Riflessioni sugli ultimi avvenimenti al Giro d’Italia.

Diciamolo chiaramente ed evitiamo pericolosi fraintendimenti: ogni persona che svolga il proprio lavoro ha il sacrosanto diritto di pretendere che siano assicurate misure di sicurezza adeguate. Se queste misure non sono garantite ha la possibilità ed il diritto di segnalare le mancanze ed, eventualmente, di agire, anche giudizialmente, affinché queste carenze siano rimosse. La salute è un bene troppo importante e non ci si può nascondere: la pandemia da Covid-19 la mette a repentaglio. Il punto non è questo ma un altro. Il punto è assicurarsi che quando si agisce con recriminazioni varie, in tutti gli ambiti della società ed anche nello sport e quindi nel ciclismo, lo si faccia veramente a tutela del bene salute e non prendendo a pretesto questa tutela per difendere altri interessi personali. Chi protesta per difendere il bene salute ha tutta la nostra approvazione, chi lo fa in maniera pretestuosa per altri interessi, invece, crediamo debba riflettere. Quanto meno sul fatto che, in questo modo, non ha rispetto proprio per quel bene di cui finge di farsi paladino.

Cosa vogliamo dire? Abbiamo parlato con diversi direttori sportivi e ci è stato assicurato che le misure di sicurezza adottate dall’organizzazione del Giro d’Italia, per quanto concerne gli atleti, sono assolutamente adeguate. L’organizzazione questo deve fare: garantire il massimo della sicurezza possibile. La sua è un’obbligazione di mezzi, non di risultato. Risulta evidente a tutti come i numeri dei contagi siano aumentati e il ciclismo, per quante bolle possano isolarlo, vive in questa realtà. Per questo motivo qualche contagio poteva esserci e purtroppo c’è stato. Ci spiace e auguriamo agli atleti coinvolti una pronta guarigione ma il rischio che loro hanno corso e corrono è il rischio che corrono tutte le persone che, nonostante questa situazione, continuano a svolgere il proprio lavoro. Un rischio che si auspica sempre più vicino al minimo ma che non potrà mai toccare quota zero. Al Giro, fino ad ora, sono state trovate positive al Covid-19 otto persone: due atleti e sei membri dello staff fra i 571 test effettuati tra l’11 ed il 12 ottobre. Ci pare che, al momento, non siano numeri che possano mettere a repentaglio lo svolgimento di una manifestazione sportiva del livello del Giro d’Italia. In questi giorni si stanno effettuando altri test e una nuova tornata di test a tappeto è prevista per il secondo giorno di riposo: aspettiamo i risultati e proviamo a mantenere razionalità ed occhio critico.
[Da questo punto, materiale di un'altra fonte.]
(** the quotient of two ints *)
Lemma div_core_bounds H n :
  0 < H < 2 ^ 31 -> 0 < n ->
  let e' := Z.min (fexp64 (Zdigits2 H - Zdigits2 n)) 0 in
  let q := (H * 2 ^ (- e')) / n in
  let e1 := Z.max e' (fexp64 (Zdigits2 q + e')) in
  -1074 <= e' <= 0 /\ 0 <= q /\ e1 <= -22 /\
  n * (q * 2 ^ (e' + 1074) + 2 ^ (e1 + 1074)) <= H * 2 ^ 1074 + 2 ^ 1053 + n.
Proof.
  intros HH Hn e' q e1.
  pose proof (Zdigits2_bounds H ltac:(lia)) as [Hl1 Hu1].
  pose proof (Zdigits2_bounds n Hn) as [Hl2 Hu2].
  pose proof (Zdigits2_pos H ltac:(lia)) as Hd1.
  pose proof (Zdigits2_pos n Hn) as Hd2.
  assert (Hd31 : Zdigits2 H <= 31) by (apply Zdigits2_le_of_lt; lia).
  set (d1 := Zdigits2 H) in *. set (d2 := Zdigits2 n) in *.
  assert (He' : e' = Z.max (d1 - d2 - 53) (-1074)) by (unfold e', fexp64; lia).
  assert (Hps : 0 < 2 ^ (- e')) by (apply Z.pow_pos_nonneg; lia).
  assert (Hq0 : 0 <= q) by (apply Z.div_pos; nia).
  assert (Hqn : q * n <= H * 2 ^ (- e')).
  { unfold q. rewrite Z.mul_comm. apply Z.mul_div_le. lia. }
  set (B := Z.max (d1 - d2 - 52) (-1074)).
  assert (He1 : e1 <= B).
  { unfold e1. apply Z.max_lub; [unfold B; lia |].
    destruct (Z.eq_dec q 0) as [-> | Hq].
    - simpl Zdigits2. unfold fexp64, B. lia.
    - assert (Hqlt : q < 2 ^ (d1 - e' - d2 + 1)).
      { assert (Hx : q * 2 ^ (d2 - 1) < 2 ^ d1 * 2 ^ (- e')).
        { assert (0 < 2 ^ (d2 - 1)) by (apply Z.pow_pos_nonneg; lia). nia. }
        rewrite <- Z.pow_add_r in Hx by lia.
        destruct (Z.le_gt_cases 0 (d1 - e' - d2 + 1)) as [Hge | Hneg].
        - replace (d1 + - e') with ((d1 - e' - d2 + 1) + (d2 - 1)) in Hx by lia.
          rewrite Z.pow_add_r in Hx by lia.
          assert (0 < 2 ^ (d2 - 1)) by (apply Z.pow_pos_nonneg; lia). nia.
        - exfalso.
          assert (2 ^ (d1 + - e') <= 2 ^ (d2 - 1))
            by (apply Z.pow_le_mono_r; lia).
          assert (0 < 2 ^ (d2 - 1)) by (apply Z.pow_pos_nonneg; lia). nia. }
      assert (Hdq : Zdigits2 q <= d1 - e' - d2 + 1).
      { destruct (Z.le_gt_cases 0 (d1 - e' - d2 + 1)).
        - apply Zdigits2_le_of_lt; lia.
        - rewrite Z.pow_neg_r in Hqlt by lia. lia. }
      unfold fexp64, B. lia. }
  split; [lia |]. split; [assumption |]. split; [unfold B in He1; lia |].
  - assert (Hpe : 0 < 2 ^ (e' + 1074)) by (apply Z.pow_pos_nonneg; lia).
    assert (H1 : n * (q * 2 ^ (e' + 1074)) <= H * 2 ^ 1074).
    { replace (2 ^ 1074) with (2 ^ (- e') * 2 ^ (e' + 1074)).
      2:{ rewrite <- Z.pow_add_r by lia. f_equal. lia. }
      nia. }
    assert (H2 : n * 2 ^ (e1 + 1074) <= 2 ^ 1053 + n).
    { assert (Hmono : 2 ^ (e1 + 1074) <= 2 ^ (B + 1074))
        by (apply Z.pow_le_mono_r; unfold e1, B in *; lia).
      assert (HB : n * 2 ^ (B + 1074) <= 2 ^ 1053 + n).
      { destruct (Z.le_gt_cases (d1 - d2 - 52) (-1074)) as [Hsub | Hnorm].
        - replace B with (-1074) by (unfold B; lia).
          change (-1074 + 1074) with 0. rewrite Z.pow_0_r.
          assert (0 < 2 ^ 1053) by (apply Z.pow_pos_nonneg; lia). lia.
        - replace B with (d1 - d2 - 52) by (unfold B; lia).
          assert (n * 2 ^ (d1 - d2 - 52 + 1074) < 2 ^ d2 * 2 ^ (d1 - d2 - 52 + 1074)).
          { assert (0 < 2 ^ (d1 - d2 - 52 + 1074))
              by (apply Z.pow_pos_nonneg; lia). nia. }
          rewrite <- Z.pow_add_r in H0 by lia.
          assert (2 ^ (d2 + (d1 - d2 - 52 + 1074)) <= 2 ^ 1053)
            by (apply Z.pow_le_mono_r; lia).
          lia. }
      nia. }
    lia.
Qed.
(** The table at work: a status outside the table without an [error]
    field, a 400 with one, a timeout, an unreachable network and a
    failure before any request was made. *)
Lemma normalizer_table_witness :
  userMessage (fst (response_rejected (http_error 418 VNull) dashboard))
    = VStr "Error 418"
  /\ userMessage
       (fst (response_rejected
               (http_error 400 (VObj [("error", VStr "Correo duplicado")]))
               dashboard))
     = VStr "Correo duplicado"
  /\ userMessage (fst (response_rejected timeout_error dashboard))
     = VStr msg_timeout
  /\ userMessage (fst (response_rejected network_error dashboard))
     = VStr msg_network
  /\ userMessage (fst (response_rejected setup_error dashboard))
     = VStr msg_unexpected.
Proof.
  split; [ | split; [ | split; [ | split]]].
  - destruct (normalizer_table (http_error 418 VNull) dashboard)
      as (_ & _ & _ & Hhttp & _).
    destruct (Hhttp _ eq_refl) as (_ & _ & _ & _ & _ & _ & _ & Hother).
    apply Hother. cbn. lia.
  - destruct (normalizer_table
                (http_error 400 (VObj [("error", VStr "Correo duplicado")]))
                dashboard) as (_ & _ & _ & Hhttp & _).
    destruct (Hhttp _ eq_refl) as (H400 & _).
    apply H400. reflexivity.
  - destruct (normalizer_table timeout_error dashboard)
      as (_ & _ & _ & _ & Htimeout & _).
    apply Htimeout; reflexivity.
  - destruct (normalizer_table network_error dashboard)
      as (_ & _ & _ & _ & _ & Hnetwork & _).
    apply Hnetwork; [reflexivity | reflexivity | discriminate].
  - destruct (normalizer_table setup_error dashboard)
      as (_ & _ & _ & _ & _ & _ & Hsetup).
    apply Hsetup; reflexivity.
Defined.

(** ** The 401 path *)

Lemma on_unauthorized_store (w : World) :
  getItem "token" (on_unauthorized w) = None
  /\ getItem "user" (on_unauthorized w) = None.
Proof.
  unfold on_unauthorized, getItem. cbn.
  destruct (negb _); cbn.
  all: split; [rewrite lookup_delete_ne by discriminate | ];
    apply lookup_delete_eq.
Qed.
Vale per tutti ed anche per gli addetti ai lavori della stampa che anche in questi giorni, in taluni casi, per la fretta di diffondere una notizia, sono stati parte di un’informazione approssimativa che altro non fa se non seminare panico e allarmismo. Soprattutto a causa dei titoli, studiati per attirare click e visualizzazioni.

Si veda la vicenda dei 17 poliziotti della scorta del Giro-E positivi al tampone per cui, per fare chiarezza, è dovuto persino intervenire il ministero degli interni.
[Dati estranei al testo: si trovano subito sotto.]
(** C2.  [flush] succeeds when the command succeeds and when its output
    holds [RTNETLINK answers: No such file or directory]; every other
    failure is returned, among them the one whose output holds the other
    known message, [Cannot delete qdisc with handle of zero.], which the
    constant [ruleNotExist] names but [flush] does not look for. *)
Theorem flush_ignores_ruleNotExist :
  let c := buildTcClient "/proc/42/ns/net" in
  let zero := "Error: Cannot delete qdisc with handle of zero." in
  let missing := "RTNETLINK answers: No such file or directory" in
  (forall (FV : FloatVerb) (w : World) c h,
      fst (flush w c h) = inr tt
      <-> (snd (CombinedOutput w h (flushCmd (nsPath c))) = None
           \/ GoStrings.Contains (fst (CombinedOutput w h (flushCmd (nsPath c))))
                                 RULE_NOT_EXIST = true))
  /\ GoStrings.Contains zero ruleNotExist = true
  /\ GoStrings.Contains missing ruleNotExistLowerVersion = true
  /\ flush (Demo.failing 0 missing) c [] = (inr tt, [EvExec (flushCmd (nsPath c))])
  /\ flush (Demo.failing 0 zero) c []
     = (inl (External "exit status 2"), [EvExec (flushCmd (nsPath c))]).
Proof.
  intros c zero missing. split; [|repeat split].
  intros FV w c' h. rewrite flush_eq. unfold flushResult. simpl fst.
  destruct (CombinedOutput w h (flushCmd (nsPath c'))) as [output [err|]]; simpl.
  - destruct (GoStrings.Contains output RULE_NOT_EXIST).
    + split; auto.
    + split; [discriminate|intros [[=]|[=]]].
  - split; auto.
Qed.

(** ** The partition loses nothing *)

Section PartitionMore.
Context {FV : FloatVerb}.

Lemma concat_snd_Permutation (l1 l2 : list (string * list Tc.t)) :
  Permutation l1 l2 ->
  Permutation (concat (List.map snd l1)) (concat (List.map snd l2)).
Proof.
  induction 1 as [|x l l' _ IH|x y l|l l' l'' _ IH1 _ IH2]; simpl.
  - constructor.
  - now apply Permutation_app_head.
  - rewrite !app_assoc. apply Permutation_app_tail, Permutation_app_comm.
  - now transitivity (concat (List.map snd l')).
Qed.

(** Appending a rule to its group adds this one rule to the rules of all
    groups. *)
Lemma groupRules_insert (m : gmap string (list Tc.t)) k tc :
  Permutation
    (concat (List.map snd (map_to_list (<[k := default [] (m !! k) ++ [tc]]> m))))
    (concat (List.map snd (map_to_list m)) ++ [tc]).
Proof.
  destruct (m !! k) as [l|] eqn:Hk; simpl.
  - rewrite <- (insert_delete_eq m).
    etransitivity.
    { apply concat_snd_Permutation, map_to_list_insert, lookup_delete_eq. }
    etransitivity.
    2:{ apply Permutation_app_tail, concat_snd_Permutation,
          (map_to_list_delete m k l Hk). }
    simpl. rewrite <- !app_assoc. apply Permutation_app_head, Permutation_app_comm.
  - etransitivity.
    { apply concat_snd_Permutation, map_to_list_insert, Hk. }
    simpl. apply (Permutation_cons_append _ tc).
Qed.
(** [x + y] on one-dimensional arrays, with NumPy broadcasting: equal
    lengths add elementwise, a length-one operand is stretched, anything
    else is a shape mismatch. *)
Definition np_add (x y : array) : result array :=
  if decide (length x = length y) then Ok (zip_with Qcplus x y)
  else match x, y with
       | [a], _ => Ok ((fun b => (a + b)%Qc) <$> y)
       | _, [b] => Ok ((fun a => (a + b)%Qc) <$> x)
       | _, _ => Raise ValueError
       end.

(** [range(start, stop, -1)] *)
Definition range_down (start stop : Z) : list Z :=
  (fun i : nat => start - Z.of_nat i) <$> seq 0 (Z.to_nat (start - stop)).

(** [functools.reduce(f, l, init)] *)
Fixpoint reduce {A B : Type} (f : A -> B -> result A) (l : list B) (init : A)
  : result A :=
  match l with
  | [] => Ok init
  | y :: l' => x ← f init y; reduce f l' x
  end.

(** [functools.reduce(f, l)]: an empty [l] is a [TypeError] *)
Definition reduce1 {A : Type} (f : A -> A -> result A) (l : list A)
  : result A :=
  match l with
  | [] => Raise TypeError
  | x :: l' => reduce f l' x
  end.

(** [x ** e] for a float [x] and an int [e] *)
Definition py_pow (x : Qc) (e : Z) : result Qc :=
  if e <? 0 then
    if decide (x = 0%Qc) then Raise ZeroDivisionError
    else Ok (/ (x ^ Z.to_nat (- e)))%Qc
  else Ok (x ^ Z.to_nat e)%Qc.

(** ** [get_k_step_returns] *)

Definition get_k_step_returns
  (rewards : loc) (discount : Qc) (k : Z) (values : option loc) : M array :=
  (* assert values is None or len(rewards) == len(values) *)
  same ← match values with
         | None => mret true
         | Some v =>
             rs ← read rewards; vs ← read v;
             mret (bool_decide (len rs = len vs))
         end;
  if negb same then raise AssertionError else
  (* if values is not None: rewards[-1] = values[-1] *)
  _ ← match values with
      | Some v =>
          vs ← read v; x ← lift (index_last vs); d ← read_dtype v;
          write_last d rewards x
      | None => mret tt
      end;
  (* if k < 0: k = len(rewards) - 1 *)
  rs ← read rewards;
  let k := if k <? 0 then len rs - 1 else k in
  (* [np.pad(rewards[i:], (0, i)) for i in range(min(k, len(rewards))-1, -1, -1)] *)
  shifted ← lift (mapM (fun i => np_pad (slice_from rs i) i)
                       (range_down (Z.min k (len rs) - 1) (-1)));
  (* np.pad(values[k:], (0, k)) if values is not None else np.zeros(len(rewards)) *)
  init ← match values with
         | Some v => vs ← read v; lift (np_pad (slice_from vs k) k)
         | None => lift (np_zeros (len rs))
         end;
  lift (reduce (fun x y => np_add (scale x discount) y) shifted init).

(** ** [get_lambda_returns] *)

Definition get_lambda_returns
  (rewards : loc) (discount lmda : Qc) (values : option loc)
  (truncate_steps : Z) : M array :=
  rs ← read rewards;
  (* if truncate_steps < 0: truncate_steps = len(rewards) - 1 *)
  let truncate_steps :=
    if truncate_steps <? 0 then len rs - 1 else truncate_steps in
  (* if lmda == .0 *)
  if decide (lmda = 0%Qc) then get_k_step_returns rewards discount 1 values
  (* if lmda == 1.0 *)
  else if decide (lmda = 1%Qc) then
    get_k_step_returns rewards discount truncate_steps values
  else
    let truncate_steps := Z.min truncate_steps (len rs - 1) in
    rets ← mapM (fun k => get_k_step_returns rewards discount k values)
                (range_down (truncate_steps - 1) 0);
    pre_truncate ← lift (reduce1 (fun x y => np_add (scale x lmda) y) rets);
    r ← get_k_step_returns rewards discount truncate_steps values;
    w ← lift (py_pow lmda (truncate_steps - 1));
    let post_truncate := scale r w in
    lift (np_add (scale pre_truncate (1 - lmda)%Qc) post_truncate).

(** ** The sample run at the end of the module *)

Definition qc (n : Z) (d : positive) : Qc := Q2Qc (n # d).

Definition rw : array := [qc 3 1; qc 2 1; qc 4 1; qc 1 1; qc 5 1].
Definition vals : array := [qc 4 1; qc 7 1; qc 1 1; qc 3 1; qc 6 1].

(** The store with no array yet, and one more array in a store. *)
Definition empty_store : store := Store (fun _ => []) (fun _ => Float64).

Definition alloc (h : store) (l : loc) (d : dtype) (a : array) : store :=
  Store (fun l' => if decide (l' = l) then a else h l')
        (fun l' => if decide (l' = l) then d else dtypes h l').

(** A store with [rs] at location 0 and [vs] at location 1, of element
    types [dr] and [dv]. *)
Definition typed_store (dr dv : dtype) (rs vs : array) : store :=
  alloc (alloc empty_store 0%nat dr rs) 1%nat dv vs.

(** The same with two float arrays. *)
Definition store_of (rs vs : array) : store := typed_store Float64 Float64 rs vs.

(** The store of the sample run: [np.asarray] of integer lists gives two
    integer arrays. *)
Definition sample_store : store := typed_store Int64 Int64 rw vals.

(** The numerators and denominators of a result: what a run shows. *)
Definition show (r : result array) : result (list (Z * positive)) :=
  match r with
  | Ok a => Ok ((fun x : Qc => (Qnum x, Qden x)) <$> a)
  | Raise e => Raise e
  end.

(** ** Reading arrays pointwise, finite sums *)

(** [a[j]] when [j] is in range and [0] otherwise. *)
Definition at0 (a : array) (j : nat) : Qc := default 0%Qc (a !! j).

(** The sum of [f n] for [n = lo, lo+1, ..., lo+cnt-1]. *)
Definition sum_range (lo cnt : nat) (f : nat -> Qc) : Qc :=
  foldr Qcplus 0%Qc (f <$> seq lo cnt).

(** ** The lines of [get_k_step_returns] after the overwrite

    Lines 26 to 30 read the arrays and write nothing: they are a function of
    the contents of [rewards] and [values] at that point. *)

Definition k_step_core
  (rs : array) (discount : Qc) (k : Z) (vs : option array) : result array :=
  let k := if k <? 0 then len rs - 1 else k in
  shifted ← mapM (fun i => np_pad (slice_from rs i) i)
                 (range_down (Z.min k (len rs) - 1) (-1));
  init ← match vs with
         | Some vs => np_pad (slice_from vs k) k
         | None => np_zeros (len rs)
         end;
  reduce (fun x y => np_add (scale x discount) y) shifted init.

(** The store after [rewards[-1] = values[-1]]; the store itself where the
    assignment raises or there are no values. *)
Definition overwrite (h : store) (rewards : loc) (values : option loc) : store :=
  match values with
  | Some v =>
      match last (h v) with
      | Some x =>
          match cast (dtypes h v) (dtypes h rewards) x with
          | Ok y =>
              store_set h rewards
                (<[Nat.pred (length (h rewards)) := y]> (h rewards))
          | Raise _ => h
          end
      | None => h
      end
  | None => h
  end.

(** The last value, when there are values, can be written into the rewards
    array: the conversion to its element type does not raise. *)
Definition storable (h : store) (rewards : loc) (values : option loc) : Prop :=
  forall v x, values = Some v -> last (h v) = Some x ->
    exists y, cast (dtypes h v) (dtypes h rewards) x = Ok y.

(** The last value is written into the rewards array as it is: always into a
    float array, and into an integer array when it comes from an integer
    array. *)
Definition stored_unchanged (h : store) (rewards : loc) (values : option loc)
  : Prop :=
  forall v x, values = Some v -> last (h v) = Some x ->
    cast (dtypes h v) (dtypes h rewards) x = Ok x.

(** ** The formulas of the specification *)

(** [reward(j)]: [rewards[j]] for [j < N] and [0] beyond, read in the
    array whose last entry has been replaced by the last value when values
    are supplied. *)
Definition spec_reward (rs : array) (vs : option array) (j : nat) : Qc :=
  if decide (j < length rs)%nat then
    match vs with
    | Some vs =>
        if decide (j = length rs - 1)%nat then at0 vs (length rs - 1)
        else at0 rs j
    | None => at0 rs j
    end
  else 0%Qc.

(** [bootstrap(j)]: [values[j]] if values are supplied and [j < N], else [0]. *)
Definition spec_bootstrap (rs : array) (vs : option array) (j : nat) : Qc :=
  match vs with
  | Some vs => if decide (j < length rs)%nat then at0 vs j else 0%Qc
  | None => 0%Qc
  end.

(** [R_t(K') = sum_{i=0}^{K'-1} gamma^i reward(t+i) + gamma^K' bootstrap(t+K')] *)
Definition spec_k_step
  (rs : array) (vs : option array) (discount : Qc) (K' t : nat) : Qc :=
  (sum_range 0 K' (fun i => discount ^ i * spec_reward rs vs (t + i))
   + discount ^ K' * spec_bootstrap rs vs (t + K'))%Qc.

(** [G_t = (1-lambda) sum_{n=1}^{T'-1} lambda^(n-1) R_t(n) + lambda^(T'-1) R_t(T')],
    for a family [R] of per-horizon return arrays. *)
Definition spec_lambda (R : nat -> array) (lmda : Qc) (T' t : nat) : Qc :=
  ((1 - lmda) * sum_range 1 (T' - 1) (fun n => lmda ^ (n - 1) * at0 (R n) t)
   + lmda ^ (T' - 1) * at0 (R T') t)%Qc.

(** ** Definitions used in the proofs *)

(** A window that starts at [i], padded back to the length of the array. *)
Definition shifted (a : array) (i : nat) : array := drop i a ++ replicate i 0%Qc.

(** [x * c + y] on arrays of one length. *)
Definition horner_step (c : Qc) (x y : array) : array :=
  zip_with Qcplus (scale x c) y.

(** The horizon after the sentinel is resolved. *)
Definition resolve (N : nat) (k : Z) : Z :=
  if k <? 0 then Z.of_nat N - 1 else k.

(** Lines 60 to 66, for a horizon [T'] that is already clamped. *)
Definition lambda_general
  (rewards : loc) (discount lmda : Qc) (values : option loc) (T' : Z) : M array :=
  rets ← mapM (fun k => get_k_step_returns rewards discount k values)
              (range_down (T' - 1) 0);
  pre_truncate ← lift (reduce1 (fun x y => np_add (scale x lmda) y) rets);
  r ← get_k_step_returns rewards discount T' values;
  w ← lift (py_pow lmda (T' - 1));
  lift (np_add (scale pre_truncate (1 - lmda)%Qc) (scale r w)).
A qualcuno non sta bene la situazione in corsa? Ci risulta che nessuno impedisca alle squadre di esporre lamentele, cosa peraltro fatta, oppure di meditare il ritiro dalla corsa. Vista la situazione, ci permettiamo di non condividere una simile scelta e di dubitare che le reali motivazioni che la accompagnano siano da ricercare nella tutela della salute. Dubbio nostro, sia chiaro. Ogni squadra però deve scegliere secondo ciò che ritiene opportuno: non volete più restare in corsa? Ritiratevi, nulla da obiettare, state perseguendo un vostro legittimo interesse. Quello che invece è intollerabile è pretendere che quel vostro interesse, che visti i dati non rappresenta una tutela della salute, debba inficiare l’intera manifestazione impedendole di giungere alla normale conclusione a Milano. In ogni decisione sarebbe auspicabile una attenta ponderazione e scissione, a mente fredda, tra quello che è l’interesse generale e quello che è invece un interesse personale. Non sempre le due fattispecie sono nettamente separabili, in particolare quando la tensione e la pressione aumentano. Servirebbe solo qualche pausa di riflessione in più prima di formulare richieste e suscitare polemiche. Proviamo a prendercela. Tutti.